Submit the example as a pull request. Add a row to the table in the examples README.md describing the new file.

Contributing to generators, importers, and other tooling

The reference parser and the various generators and importers live in companion repositories under the xdbml/ organization. Each has its own CONTRIBUTING.md describing its specific build and test conventions; this document covers the specification repository only.

If you've built an xDBML-compatible tool outside the canonical repositories — a parser in another language, a generator for an unusual target format, an editor plugin — we'd love to list it in the ecosystem section of the project website. Open an issue or pull request adding it to ECOSYSTEM.md.

Style and conventions

Specification voice

The specification document is reference documentation, not narrative prose. Conventions:

  • Third person, present tense. "The parser accepts..." not "We accept..."
  • Imperative for normative requirements. "A conforming implementation must..." not "We recommend that..."
  • Numbered sections with stable identifiers.
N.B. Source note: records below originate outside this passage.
(* ===== verification/Proxies.v ===== *)
(** * The proxies of the TCP redirector (tcp_redirect/src/proxies.c)

    The list of front ends, which of them are available, and the choice of
    the next one in turn; and the list in the configuration from which they
    are made (tcp_redirect.c).  What is told to the monitor is left out. *)

From S2P Require Import Prelude LinkedList CString SockIO.

Open Scope Z_scope.

(** ** State *)

Definition HOST_MAXLEN : nat := 128.
Definition PORT_MAXLEN : nat := 12.
Definition TR_REENABLE_SECS : Z := 30.

Record fe_host := FeHost { hostname : bytes; port : bytes; host_addr : sockaddr_in; available : bool; lastcheck : Z }.
Definition set_available b (h : fe_host) := FeHost (hostname h) (port h) (host_addr h) b (lastcheck h).
Definition set_lastcheck t (h : fe_host) := FeHost (hostname h) (port h) (host_addr h) (available h) t.

#[export] Instance sockaddr_in_dec : EqDecision sockaddr_in.
Proof. solve_decision. Defined.

(** The list holds pointers to the hosts, which are never freed: their
    places in [hosts].  [now] is the clock of the system. *)
Abbreviation host_ptr := (option nat) (only parsing).
Record proxies := Proxies {
  nodes : ll_mem host_ptr;
  fe_list : option loc;
  hosts : list fe_host;
  num_fe : Z;
  num_enabled : Z;
  round : Z;
  now : Z;
}.
Definition with_list m q (s : proxies) := Proxies m q (hosts s) (num_fe s) (num_enabled s) (round s) (now s).
Definition with_hosts l (s : proxies) := Proxies (nodes s) (fe_list s) l (num_fe s) (num_enabled s) (round s) (now s).
Definition with_counts f e (s : proxies) := Proxies (nodes s) (fe_list s) (hosts s) f e (round s) (now s).
Definition with_round r (s : proxies) := Proxies (nodes s) (fe_list s) (hosts s) (num_fe s) (num_enabled s) r (now s).
Definition with_now t (s : proxies) := Proxies (nodes s) (fe_list s) (hosts s) (num_fe s) (num_enabled s) (round s) t.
Section numbers are part of the cross-reference contract; renumbering is a breaking documentation change.
  • Examples in code fences with the xdbml language tag for syntax highlighting where rendered.

Markdown style

  • Use ATX-style headings (# Heading) not setext (Heading\n=======).
  • One blank line before and after every heading.
  • Tables for tabular data (round-trip mappings, keyword tables, etc.).
  • Em-dashes () for parenthetical asides; not double-hyphens (--).
  • US English spelling (modeling, behavior, color) — chosen for consistency with the existing specification; do not mix US and UK English within a single document.

Code examples

xDBML code examples in the specification or in the 5-minute introduction should be:

  • Realistic in domain (no Foo/Bar placeholders in published examples)
  • Complete enough to parse standalone, unless explicitly framed as a fragment
  • Consistent in indentation (two spaces, not tabs)
  • Annotated with note: where clarification helps the reader

Grammar conventions

ANTLR4 grammar files in grammar/ follow ANTLR4 idiomatic style:

  • Lexer tokens in UPPER_SNAKE_CASE
  • Parser rules in lowerCamelCase
  • Section comments using // §17.X.Y to cross-reference specification sections
  • Alternatives on separate lines, with the leading | aligned

Recognition

Contributors are recognized in several ways:

  • Git history — every commit preserves the author's name and email
  • CHANGELOG entries — substantive changes credit the contributor in the changelog
  • Maintainer eligibility — sustained substantive contribution over a minimum of six months is the criterion for maintainership (see GOVERNANCE.md, §4.2)
  • Specification acknowledgments — Appendix E of the specification credits major contributors

We do not currently maintain an "all contributors" emoji-table or similar — we may add one if the contributor count grows large enough to warrant it.

Help and contact

If you have questions that don't fit an issue:

  • General questions and discussion: open a GitHub issue with the question label
  • Security concerns: email security@xdbml.org (private; see GOVERNANCE.md §9.3)
  • Code of Conduct concerns: email conduct@xdbml.org (private; see CODE_OF_CONDUCT.md)
  • Governance questions: open an issue with the governance label

We do not currently maintain a chat platform (Discord, Slack, Matrix). If contributor activity grows enough to justify one, the decision will be made publicly with community input.


By contributing to xDBML, you agree that your contributions are licensed under the Apache License 2.0 (for specification, grammar, and code) or CC0 1.0 (for examples and documentation), matching the licensing of the project as described in GOVERNANCE.md §7. By submitting a pull request, you affirm that you have the right to make this contribution under those licenses.

Thank you for contributing to xDBML.